# Your goal
Restate word for word the lines of the data below, from the first through the one that has "IHcond IHtrue IHfalse".
--------------------
(** Whatever the tree, [analyzeVisit] returns a nil error only on a tree of
    the node kinds it has a case for that keeps the scoping rules, a static
    error only on a tree that violates them, and otherwise panics in its
    default branch, on a tree with a node of another kind. *)
Lemma analyzeVisit_outcome (a : Node) :
  forall inObject vars,
    outcome (analyzeVisit a inObject vars) (violation inObject vars a)
            (desugared a).
Proof.
  induction a as
    [target positional named IHtarget IHpositional IHnamed
    |elements IHelements
    |lhs op rhs IHlhs IHrhs
    |cond branchTrue branchFalse IHcond IHtrue IHfalse
    |asserts fields IHasserts IHfields
    |expr IHexpr
    |required optional body IHoptional IHbody
    |file|file
    |index IHindex|index IHindex
    |target index IHtarget IHindex
    |binds body IHbinds IHbody
    |b| |x original|str| |op expr IHexpr|id|ty] using Node_nested_ind;
    intros inObject vars; simpl analyzeVisit.
  - pose proof (visitNext_outcome _ _ _ _ _ _ outcome_start
                  (IHtarget inObject vars)) as H1.
    pose proof (visit_children (fun x => x) positional inObject vars _ _ _
                  IHpositional H1) as H2.
    pose proof (visit_children snd named inObject vars _ _ _
                  IHnamed H2) as H3.
    apply (outcome_iff _ _ _ _ _ H3); [|reflexivity]. split.
    + intros [[[[]|?]|(x & ? & ?)]|(x & ? & ?)]; eauto with violation.
    + intros H; inversion H; subst; eauto 8.
  - pose proof (visit_children (fun x => x) elements inObject vars _ _ _
                  IHelements outcome_start) as H1.
    apply (outcome_iff _ _ _ _ _ H1); [|reflexivity]. split.
    + intros [[]|(x & ? & ?)]; eauto with violation.
    + intros H; inversion H; subst; eauto 8.
  - pose proof (visitNext_outcome _ _ _ _ _ _
                  (visitNext_outcome _ _ _ _ _ _ outcome_start
                     (IHlhs inObject vars))
                  (IHrhs inObject vars)) as H1.
    apply (outcome_iff _ _ _ _ _ H1); [|reflexivity]. split.
    + intros [[[]|?]|?]; eauto with violation.
    + intros H; inversion H; subst; eauto 8.
  - pose proof (visitNext_outcome _ _ _ _ _ _
                  (visitNext_outcome _ _ _ _ _ _
                     (visitNext_outcome _ _ _ _ _ _ outcome_start
                        (IHcond inObject vars))
                     (IHtrue inObject vars))
                  (IHfalse inObject vars)) as H1.
    apply (outcome_iff _ _ _ _ _ H1); [|reflexivity]. split.
    + intros [[[[]|?]|?]|?]; eauto with violation.
    + intros H; inversion H; subst; eauto 8.
  - set (dfield := fun fld =>
                     match fld with
                     | mkDesugaredObjectField _ fname fbody _ =>
                         desugared fname && desugared fbody
                     end).
    assert (H1 : outcome
      (fold_left (fun s fld =>
                    match fld with
                    | mkDesugaredObjectField _ fname fbody _ =>
                        visitNext (analyzeVisit fbody true vars)
                          (visitNext (analyzeVisit fname inObject vars) s)
                    end) fields (Ok ∅))
      (False \/ exists fld, fld ∈ fields /\
         match fld with
         | mkDesugaredObjectField _ fname fbody _ =>
             violation inObject vars fname \/ violation true vars fbody
         end)
      (true && forallb dfield fields)).
    { apply fold_outcome; [|exact outcome_start].
      apply (Forall_impl _ _ _ IHfields).
      intros [hd fname fbody ps] [IHname IHbody] s V d Hs.
      pose proof (visitNext_outcome _ _ _ _ _ _
                    (visitNext_outcome _ _ _ _ _ _ Hs
                       (IHname inObject vars))
                    (IHbody true vars)) as Hstep.
      apply (outcome_iff _ _ _ _ _ Hstep); [tauto|].
      simpl. symmetry. apply andb_assoc. }
    pose proof (visit_children (fun x => x) asserts true vars _ _ _
                  IHasserts H1) as H2.
    apply (outcome_iff _ _ _ _ _ H2); [|simpl; apply andb_comm]. split.
    + intros [[[]|([hd fname fbody ps] & ? & [?|?])]|(x & ? & ?)];
        eauto with violation.
    + intros H; inversion H; subst.
      * left. right. eexists. split; [eassumption|]. simpl. auto.
      * left. right. eexists. split; [eassumption|]. simpl. auto.
      * right. eauto.
  - pose proof (visitNext_outcome _ _ _ _ _ _ outcome_start
                  (IHexpr inObject vars)) as H1.
    apply (outcome_iff _ _ _ _ _ H1); [|reflexivity]. split.
    + intros [[]|?]; eauto with violation.
    + intros H; inversion H; subst; eauto.
  - set (newVars := list_to_set (required ++ map fst optional) ∪ vars).
    pose proof (visit_children snd optional inObject newVars _ _ _
                  IHoptional outcome_start) as H1.
    pose proof (visitNext_outcome _ _ _ _ _ _ H1
                  (IHbody inObject newVars)) as H2.
    apply removeAll_outcome with (ids := required ++ map fst optional) in H2.
    apply (outcome_iff _ _ _ _ _ H2); [|reflexivity]. split.
    + intros [[[]|(x & ? & ?)]|?]; eauto with violation.
    + intros H; inversion H; subst; eauto 8.
  - apply (outcome_iff _ _ _ _ _ outcome_start); [|reflexivity].
    split; [tauto|]. intros H; inversion H.
  - apply (outcome_iff _ _ _ _ _ outcome_start); [|reflexivity].
    split; [tauto|]. intros H; inversion H.
  - destruct inObject.
    + pose proof (visitNext_outcome _ _ _ _ _ _ outcome_start
                    (IHindex true vars)) as H1.
      apply (outcome_iff _ _ _ _ _ H1); [|reflexivity]. split.
      * intros [[]|?]; eauto with violation.
      * intros H; inversion H; subst; eauto.
    + split; [eexists; reflexivity | constructor].
  - destruct inObject.
    + pose proof (visitNext_outcome _ _ _ _ _ _ outcome_start
                    (IHindex true vars)) as H1.
      apply (outcome_iff _ _ _ _ _ H1); [|reflexivity]. split.
      * intros [[]|?]; eauto with violation.
      * intros H; inversion H; subst; eauto.
    + split; [eexists; reflexivity | constructor].
  - pose proof (visitNext_outcome _ _ _ _ _ _
                  (visitNext_outcome _ _ _ _ _ _ outcome_start
                     (IHtarget inObject vars))
                  (IHindex inObject vars)) as H1.
    apply (outcome_iff _ _ _ _ _ H1); [|reflexivity]. split.
    + intros [[[]|?]|?]; eauto with violation.
    + intros H; inversion H; subst; eauto 8.
  - set (newVars := list_to_set (map fst binds) ∪ vars).
    pose proof (visit_children snd binds inObject newVars _ _ _
                  IHbinds outcome_start) as H1.
    pose proof (visitNext_outcome _ _ _ _ _ _ H1
                  (IHbody inObject newVars)) as H2.
    apply removeAll_outcome with (ids := map fst binds) in H2.
    apply (outcome_iff _ _ _ _ _ H2); [|reflexivity]. split.
    + intros [[[]|(x & ? & ?)]|?]; eauto with violation.
    + intros H; inversion H; subst; eauto 8.
  - apply (outcome_iff _ _ _ _ _ outcome_start); [|reflexivity].
    split; [tauto|]. intros H; inversion H.
  - apply (outcome_iff _ _ _ _ _ outcome_start); [|reflexivity].
    split; [tauto|]. intros H; inversion H.
  - apply (outcome_iff _ _ _ _ _ outcome_start); [|reflexivity].
    split; [tauto|]. intros H; inversion H.
  - apply (outcome_iff _ _ _ _ _ outcome_start); [|reflexivity].
    split; [tauto|]. intros H; inversion H.
  - destruct inObject.
    + apply (outcome_iff _ _ _ _ _ outcome_start); [|reflexivity].
      split; [tauto|]. intros H; inversion H.
    + split; [eexists; reflexivity | constructor].
  - pose proof (visitNext_outcome _ _ _ _ _ _ outcome_start
                  (IHexpr inObject vars)) as H1.
    apply (outcome_iff _ _ _ _ _ H1); [|reflexivity]. split.
    + intros [[]|?]; eauto with violation.
    + intros H; inversion H; subst; eauto.
  - case_decide as Hid.
    + split; [|reflexivity]. intros H; inversion H; subst. contradiction.
    + split; [eexists; reflexivity|]. constructor. exact Hid.
  - split; reflexivity.
Qed.

(** On a desugared tree, [analyzeVisit] returns a static error when the
    tree violates the scoping rules, and a nil error when it does not. *)
Lemma analyzeVisit_agrees (a : Node) :
  desugared a = true ->
  forall inObject vars,
    agrees (analyzeVisit a inObject vars) (violation inObject vars a).
Proof.
  intros Hd inObject vars.
  pose proof (analyzeVisit_outcome a inObject vars) as Hout.
  rewrite Hd in Hout. unfold agrees.
  destruct (analyzeVisit a inObject vars) as [fv|e|msg]; simpl in Hout.
  - left. exists fv. split; [reflexivity | apply Hout].
  - right. destruct Hout as [[msg ->] Hviol]. eauto.
  - destruct Hout as [_ Hfalse]. discriminate.
Qed.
--------------------
# Completed task
(** Whatever the tree, [analyzeVisit] returns a nil error only on a tree of
    the node kinds it has a case for that keeps the scoping rules, a static
    error only on a tree that violates them, and otherwise panics in its
    default branch, on a tree with a node of another kind. *)
Lemma analyzeVisit_outcome (a : Node) :
  forall inObject vars,
    outcome (analyzeVisit a inObject vars) (violation inObject vars a)
            (desugared a).
Proof.
  induction a as
    [target positional named IHtarget IHpositional IHnamed
    |elements IHelements
    |lhs op rhs IHlhs IHrhs
    |cond branchTrue branchFalse IHcond IHtrue IHfalse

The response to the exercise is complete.